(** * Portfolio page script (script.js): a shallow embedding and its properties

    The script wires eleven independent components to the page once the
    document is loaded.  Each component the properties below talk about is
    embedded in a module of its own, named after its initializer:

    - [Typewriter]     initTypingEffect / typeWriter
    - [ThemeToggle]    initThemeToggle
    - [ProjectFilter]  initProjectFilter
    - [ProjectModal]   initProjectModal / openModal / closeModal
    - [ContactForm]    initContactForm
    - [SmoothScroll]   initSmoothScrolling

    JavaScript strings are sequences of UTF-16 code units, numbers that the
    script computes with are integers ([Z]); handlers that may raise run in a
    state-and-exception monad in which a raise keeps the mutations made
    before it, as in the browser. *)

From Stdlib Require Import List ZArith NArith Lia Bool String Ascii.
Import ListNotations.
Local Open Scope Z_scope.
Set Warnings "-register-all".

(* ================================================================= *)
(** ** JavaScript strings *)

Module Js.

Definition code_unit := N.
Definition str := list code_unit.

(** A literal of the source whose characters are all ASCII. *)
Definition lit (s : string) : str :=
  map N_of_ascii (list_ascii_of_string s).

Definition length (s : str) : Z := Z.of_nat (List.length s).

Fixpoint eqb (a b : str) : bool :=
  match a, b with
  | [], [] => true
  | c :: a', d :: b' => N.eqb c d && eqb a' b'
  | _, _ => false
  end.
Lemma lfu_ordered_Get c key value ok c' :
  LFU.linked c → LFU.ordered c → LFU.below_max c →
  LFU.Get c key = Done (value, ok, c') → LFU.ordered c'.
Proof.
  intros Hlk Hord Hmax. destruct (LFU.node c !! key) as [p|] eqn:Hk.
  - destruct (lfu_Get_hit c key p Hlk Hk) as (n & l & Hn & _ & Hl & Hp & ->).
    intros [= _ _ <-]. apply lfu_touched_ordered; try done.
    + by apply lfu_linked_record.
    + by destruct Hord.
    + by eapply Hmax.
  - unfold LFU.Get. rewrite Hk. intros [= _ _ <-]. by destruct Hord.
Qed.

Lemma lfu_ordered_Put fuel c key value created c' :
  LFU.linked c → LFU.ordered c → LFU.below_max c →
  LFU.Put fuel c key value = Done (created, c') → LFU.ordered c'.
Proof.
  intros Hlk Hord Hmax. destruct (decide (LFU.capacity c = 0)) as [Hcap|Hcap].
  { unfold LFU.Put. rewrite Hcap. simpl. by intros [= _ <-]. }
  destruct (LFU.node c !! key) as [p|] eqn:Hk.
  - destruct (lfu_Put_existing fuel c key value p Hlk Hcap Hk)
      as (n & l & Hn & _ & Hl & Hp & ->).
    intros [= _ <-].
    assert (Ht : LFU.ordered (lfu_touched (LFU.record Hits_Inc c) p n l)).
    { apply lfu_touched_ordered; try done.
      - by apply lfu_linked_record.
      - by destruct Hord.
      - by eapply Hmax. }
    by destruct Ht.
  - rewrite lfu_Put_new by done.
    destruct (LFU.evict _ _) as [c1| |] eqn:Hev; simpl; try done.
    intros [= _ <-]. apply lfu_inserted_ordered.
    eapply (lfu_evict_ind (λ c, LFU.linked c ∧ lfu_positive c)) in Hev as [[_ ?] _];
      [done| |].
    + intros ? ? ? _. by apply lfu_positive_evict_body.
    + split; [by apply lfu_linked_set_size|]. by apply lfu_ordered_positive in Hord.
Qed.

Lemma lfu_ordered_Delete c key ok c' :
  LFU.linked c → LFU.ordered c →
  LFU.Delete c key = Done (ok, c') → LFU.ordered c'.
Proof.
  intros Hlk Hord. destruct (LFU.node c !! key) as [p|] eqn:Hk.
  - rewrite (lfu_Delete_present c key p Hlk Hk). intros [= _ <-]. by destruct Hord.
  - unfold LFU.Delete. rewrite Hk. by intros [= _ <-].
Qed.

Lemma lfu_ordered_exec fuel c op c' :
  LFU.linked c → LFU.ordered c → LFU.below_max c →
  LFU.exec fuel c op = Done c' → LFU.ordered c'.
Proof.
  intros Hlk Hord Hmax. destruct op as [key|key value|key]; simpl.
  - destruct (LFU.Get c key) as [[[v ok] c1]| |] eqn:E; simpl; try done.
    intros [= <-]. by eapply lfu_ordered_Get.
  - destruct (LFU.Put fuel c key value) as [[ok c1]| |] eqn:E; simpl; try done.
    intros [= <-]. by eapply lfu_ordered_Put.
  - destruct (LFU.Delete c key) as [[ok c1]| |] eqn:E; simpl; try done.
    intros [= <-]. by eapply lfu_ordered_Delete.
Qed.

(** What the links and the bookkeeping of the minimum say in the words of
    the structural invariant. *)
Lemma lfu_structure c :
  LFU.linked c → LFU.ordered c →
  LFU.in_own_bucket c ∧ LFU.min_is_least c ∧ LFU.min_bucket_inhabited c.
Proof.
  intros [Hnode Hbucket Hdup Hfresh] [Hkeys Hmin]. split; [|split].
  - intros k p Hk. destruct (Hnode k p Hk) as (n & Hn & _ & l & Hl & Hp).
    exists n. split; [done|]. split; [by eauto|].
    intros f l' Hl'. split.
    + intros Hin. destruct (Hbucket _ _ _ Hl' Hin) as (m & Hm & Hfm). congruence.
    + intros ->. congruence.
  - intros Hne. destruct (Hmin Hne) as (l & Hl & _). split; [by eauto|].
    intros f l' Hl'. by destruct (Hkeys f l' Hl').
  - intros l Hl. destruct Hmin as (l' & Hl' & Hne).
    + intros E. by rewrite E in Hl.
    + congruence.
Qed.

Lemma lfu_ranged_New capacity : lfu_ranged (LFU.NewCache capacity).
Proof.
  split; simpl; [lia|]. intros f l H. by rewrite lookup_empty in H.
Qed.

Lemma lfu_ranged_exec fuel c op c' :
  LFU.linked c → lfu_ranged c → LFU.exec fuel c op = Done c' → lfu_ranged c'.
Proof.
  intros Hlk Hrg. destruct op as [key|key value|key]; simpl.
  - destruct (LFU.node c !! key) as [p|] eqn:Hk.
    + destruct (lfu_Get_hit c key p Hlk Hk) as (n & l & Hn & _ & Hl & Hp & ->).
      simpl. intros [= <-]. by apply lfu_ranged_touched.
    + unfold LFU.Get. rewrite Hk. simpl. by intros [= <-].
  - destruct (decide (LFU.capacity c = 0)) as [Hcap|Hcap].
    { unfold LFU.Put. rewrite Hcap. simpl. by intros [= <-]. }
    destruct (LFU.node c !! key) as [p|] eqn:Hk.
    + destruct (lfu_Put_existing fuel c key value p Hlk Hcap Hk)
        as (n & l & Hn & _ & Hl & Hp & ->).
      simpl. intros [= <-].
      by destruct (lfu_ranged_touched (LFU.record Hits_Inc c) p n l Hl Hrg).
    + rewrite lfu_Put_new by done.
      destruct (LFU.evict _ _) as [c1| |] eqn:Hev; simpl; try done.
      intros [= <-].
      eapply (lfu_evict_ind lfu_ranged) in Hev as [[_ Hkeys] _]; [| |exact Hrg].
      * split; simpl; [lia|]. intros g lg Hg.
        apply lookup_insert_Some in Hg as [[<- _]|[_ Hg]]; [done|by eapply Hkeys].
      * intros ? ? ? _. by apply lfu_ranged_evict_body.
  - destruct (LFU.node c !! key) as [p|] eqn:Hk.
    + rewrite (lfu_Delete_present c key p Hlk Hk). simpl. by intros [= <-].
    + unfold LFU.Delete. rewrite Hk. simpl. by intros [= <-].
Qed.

▶ EXERCISE REQUIREMENTS:
What is the number of lines above that contain "Hmax"? Answer with that number only.

▶ RESPONSE FOR THIS EXERCISE:
5